= Action item =
Reproduce every record exactly.
BEGIN
(** * Link-state calculator: a shallow embedding and its properties

    The development follows [include/link_state/node.hpp] and
    [include/link_state/calculator.hpp].

    - [id_type] values are integers ([Z]); they are only compared.
    - [cost_type] is an unsigned integer of [cost_size] bytes, a [Z] from 0
      to [2^(8*cost_size) - 1]; arithmetic wraps around explicitly.
    - [std::array] is a [list] of the array's length.  Indexing outside the
      array is undefined behaviour in the source; the embedding makes it an
      explicit outcome, [Undefined].
    - The two loops of the source whose trip count is not bounded by a
      counter ([get_next_hop], [cleanup]) take fuel; [OutOfFuel] says that
      the loop is still running after that many iterations. *)

From Stdlib Require Import ZArith Lia Bool.
From stdpp Require Import base list.

(** ** Outcomes *)

Inductive outcome (A : Type) : Type :=
| Done (a : A)
| Undefined
| OutOfFuel.

Arguments Done {A} a.
Arguments Undefined {A}.
Arguments OutOfFuel {A}.

Definition bind {A B : Type} (m : outcome A) (k : A -> outcome B) : outcome B :=
  match m with
  | Done a => k a
  | Undefined => Undefined
  | OutOfFuel => OutOfFuel
  end.
(** ** Go's string-to-rune conversion

    [[]rune(s)] and [for _, r := range s] walk the bytes of [s] with the
    runtime's UTF-8 decoder: a byte below [0x80] is its own rune; a
    well-formed two-, three- or four-byte sequence yields its code point
    provided it is not overlong, not a surrogate and not above [0x10FFFF];
    anything else yields [RuneError] and consumes one byte. *)

Definition RuneError : rune := 0xFFFD.

Definition isCont (b : Z) : bool := (0x80 <=? b) && (b <=? 0xBF).

Definition rune2 (s0 s1 : Z) : rune :=
  Z.lor (Z.shiftl (Z.land s0 0x1F) 6) (Z.land s1 0x3F).

Definition rune3 (s0 s1 s2 : Z) : rune :=
  Z.lor (Z.lor (Z.shiftl (Z.land s0 0x0F) 12) (Z.shiftl (Z.land s1 0x3F) 6))
        (Z.land s2 0x3F).

Definition rune4 (s0 s1 s2 s3 : Z) : rune :=
  Z.lor (Z.lor (Z.lor (Z.shiftl (Z.land s0 0x07) 18)
                      (Z.shiftl (Z.land s1 0x3F) 12))
               (Z.shiftl (Z.land s2 0x3F) 6))
        (Z.land s3 0x3F).

Definition ok2 (s0 s1 : Z) : bool :=
  (0xC0 <=? s0) && (s0 <? 0xE0) && isCont s1 && (0x7F <? rune2 s0 s1).

Definition ok3 (s0 s1 s2 : Z) : bool :=
  (0xE0 <=? s0) && (s0 <? 0xF0) && isCont s1 && isCont s2 &&
  (0x7FF <? rune3 s0 s1 s2) &&
  negb ((0xD800 <=? rune3 s0 s1 s2) && (rune3 s0 s1 s2 <=? 0xDFFF)).

Definition ok4 (s0 s1 s2 s3 : Z) : bool :=
  (0xF0 <=? s0) && (s0 <? 0xF8) && isCont s1 && isCont s2 && isCont s3 &&
  (0xFFFF <? rune4 s0 s1 s2 s3) && (rune4 s0 s1 s2 s3 <=? 0x10FFFF).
END
= Solution =
(** * Link-state calculator: a shallow embedding and its properties

    The development follows [include/link_state/node.hpp] and
    [include/link_state/calculator.hpp].

    - [id_type] values are integers ([Z]); they are only compared.
    - [cost_type] is an unsigned integer of [cost_size] bytes, a [Z] from 0
      to [2^(8*cost_size) - 1]; arithmetic wraps around explicitly.
    - [std::array] is a [list] of the array's length.  Indexing outside the
      array is undefined behaviour in the source; the embedding makes it an
      explicit outcome, [Undefined].
    - The two loops of the source whose trip count is not bounded by a
      counter ([get_next_hop], [cleanup]) take fuel; [OutOfFuel] says that
      the loop is still running after that many iterations. *)

From Stdlib Require Import ZArith Lia Bool.
From stdpp Require Import base list.

(** ** Outcomes *)

Inductive outcome (A : Type) : Type :=
| Done (a : A)
| Undefined
| OutOfFuel.

Arguments Done {A} a.
Arguments Undefined {A}.
Arguments OutOfFuel {A}.

Definition bind {A B : Type} (m : outcome A) (k : A -> outcome B) : outcome B :=
  match m with
  | Done a => k a
  | Undefined => Undefined
  | OutOfFuel => OutOfFuel
  end.
(** ** Go's string-to-rune conversion

    [[]rune(s)] and [for _, r := range s] walk the bytes of [s] with the
    runtime's UTF-8 decoder: a byte below [0x80] is its own rune; a
    well-formed two-, three- or four-byte sequence yields its code point
    provided it is not overlong, not a surrogate and not above [0x10FFFF];
    anything else yields [RuneError] and consumes one byte. *)

Definition RuneError : rune := 0xFFFD.

Definition isCont (b : Z) : bool := (0x80 <=? b) && (b <=? 0xBF).

Definition rune2 (s0 s1 : Z) : rune :=
  Z.lor (Z.shiftl (Z.land s0 0x1F) 6) (Z.land s1 0x3F).

Definition rune3 (s0 s1 s2 : Z) : rune :=
  Z.lor (Z.lor (Z.shiftl (Z.land s0 0x0F) 12) (Z.shiftl (Z.land s1 0x3F) 6))
        (Z.land s2 0x3F).

Definition rune4 (s0 s1 s2 s3 : Z) : rune :=
  Z.lor (Z.lor (Z.lor (Z.shiftl (Z.land s0 0x07) 18)
                      (Z.shiftl (Z.land s1 0x3F) 12))
               (Z.shiftl (Z.land s2 0x3F) 6))
        (Z.land s3 0x3F).

Definition ok2 (s0 s1 : Z) : bool :=
  (0xC0 <=? s0) && (s0 <? 0xE0) && isCont s1 && (0x7F <? rune2 s0 s1).

Definition ok3 (s0 s1 s2 : Z) : bool :=
  (0xE0 <=? s0) && (s0 <? 0xF0) && isCont s1 && isCont s2 &&
  (0x7FF <? rune3 s0 s1 s2) &&
  negb ((0xD800 <=? rune3 s0 s1 s2) && (rune3 s0 s1 s2 <=? 0xDFFF)).

Definition ok4 (s0 s1 s2 s3 : Z) : bool :=
  (0xF0 <=? s0) && (s0 <? 0xF8) && isCont s1 && isCont s2 && isCont s3 &&
  (0xFFFF <? rune4 s0 s1 s2 s3) && (rune4 s0 s1 s2 s3 <=? 0x10FFFF).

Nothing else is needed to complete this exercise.